Geography
- Location: Suffolk, Virginia, United States
- Coordinates: 36°52′08″N 76°26′39″W﻿ / ﻿36.8688°N 76.4441°W

Organization
- Religious affiliation: Catholic
- Network: Bon Secours Mercy Health

Services
- Emergency department: Yes
- Beds: 18

Links
- Website: www.bonsecours.com/locations/hospitals-medical-centers/hampton-roads/bon-secours-health-center-at-harbour-view
- Lists: Hospitals in Virginia

= Bon Secours Harbour View Medical Center =

Bon Secours Harbour View Medical Center is a Short-Term Acute Care facility located in Suffolk, Virginia and operated by Bon Secours, part of Bon Secours Mercy Health.

== History ==
In 1999, Bon Secours built Bon Secours Health Center at Harbour View making it the first health system to invest in the area and respond to the population growth in Western Hampton Roads.

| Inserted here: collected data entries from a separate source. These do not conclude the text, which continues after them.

(** [mimetypes.guess_type] on three names. *)
Definition guess_type (file_path : string) : option string :=
  if bool_decide (file_path = "notes.txt") then Some "text/plain"
  else if bool_decide (file_path = "photo.jpg") then Some "image/jpeg"
  else None.

(** UTF-8 on the bytes and code points below 128. *)
Definition decode_utf8 (b : list Byte.byte) : option (list N) :=
  if forallb (λ x, N.ltb (Byte.to_N x) 128) b
  then Some (Byte.to_N <$> b) else None.

Definition encode_utf8 (s : list N) : option (list Byte.byte) :=
  if forallb (λ c, N.ltb c 128) s
  then mapM Byte.of_N s else None.

(** The code points of an ASCII string. *)
Definition codes (s : string) : list N :=
  Byte.to_N <$> String.list_byte_of_string s.

(** A file that can be read and written. *)
Definition text_file (file_path content : string) : StringReplacer.text_file :=
  {| StringReplacer.file_path := file_path;
     StringReplacer.content := String.list_byte_of_string content;
     StringReplacer.readable := true;
     StringReplacer.writable := true |}.

(** A directory in which the name of [file_path] and its numbered names
    up to [n] are all taken. *)
Definition crowded (n : nat) (date_folder file_path : path) (m : file_data)
    : filesystem :=
  {| nodes := list_to_map
       ((λ k, (probed date_folder file_path k, File m)) <$> seq 0 (S n));
     denied := λ _, false |}.

(** A downloads folder [dl]: a photo, a text file, a hidden file, a file
    of no known type and an archive; and what [iterdir()] yields there. *)
Definition downloads : filesystem :=
  with_file
    (with_file
       (with_file
          (with_file
             (with_file empty_fs ["Holiday.JPG"; "dl"] shot)
             ["notes.txt"; "dl"] (plain (date 2024 1 2 3 4 5)))
          [".hidden.txt"; "dl"] (plain (date 2024 1 2 3 4 6)))
       ["weird.xyz"; "dl"] (plain (date 2024 1 2 3 4 7)))
    ["backup.tar.gz"; "dl"] (plain (date 2024 1 2 3 4 8)).
(** Property X3: records are never changed or invented.  Whatever the store
    was before a history, a record found in the mapping afterwards is either
    the record that was under that id before, or exactly the record that a
    [Create] of the history returned, built from that call's arguments. *)
Theorem records_come_from_Create (s : UserStore) (h : History) (s' : UserStore) :
  exec s h s' ->
  forall id u, users s' !! id = Some u ->
    users s !! id = Some u \/
    exists name email,
      (CallCreate name email, RetUser u) ∈ h /\
      ID u = id /\ Name u = name /\ Email u = email.
Proof.
  induction 1 as [|h s1 c r s2 He IH Hstep]; intros id u Hl; [now left|].
  assert (Hold : users s1 !! id = Some u ->
                 users s !! id = Some u \/
                 exists name email,
                   (CallCreate name email, RetUser u) ∈ h ++ [(c, r)] /\
                   ID u = id /\ Name u = name /\ Email u = email).
  { intros Hl1. destruct (IH _ _ Hl1) as [?|(n & e & Hin & Hrest)]; [now left|].
    right. exists n, e. split; [|exact Hrest]. apply elem_of_app. now left. }
  inversion Hstep; subst.
  - cbn [Create snd users] in Hl.
    apply lookup_insert_Some in Hl as [[<- <-]|[_ Hl]]; [|auto].
    right. exists name, email. split; [|auto].
    apply elem_of_app. right. apply list_elem_of_singleton. reflexivity.
  - unfold Get in Hl. destruct (users s1 !! id0); auto.
  - auto.
  - unfold Delete in Hl. destruct (users s1 !! id0); cbn [snd users] in Hl; [|auto].
    apply lookup_delete_Some in Hl as [_ Hl]. auto.
Qed.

In 2009, Bon Secours Health Center at Harbour View expanded to include a free-standing emergency department and added additional outpatient services.

The continued growth of the area and demand for medical care led to the eventual construction of Bon Secours Harbourview Medical Center.

In 2018, county officials granted a Certificate of Public Need, and planning began for expansion. In 2023, the last steel been of an $80 million expansion was secured in place. The new facility opened in May of 2025 and includes18 in-patient beds and four operating rooms.

== Facilities ==
Bon Secours Harbour View Medical Center consists of medical offices, imaging, lab services and an emergency department. The center partners with nearby Bon Secours Maryview Medical Center for additional shared services. The Harbour View emergency department includes 16 standard beds, a three-bed Fast Track and can accommodate an additional two beds in the hall.

The hospital was designed through a strategic partnership with Hellocare.ai and Accrete Health Partners, both of which are also owned by Bon Secours Mercy Health.

At its opening the hospital was staffed with 100 employees.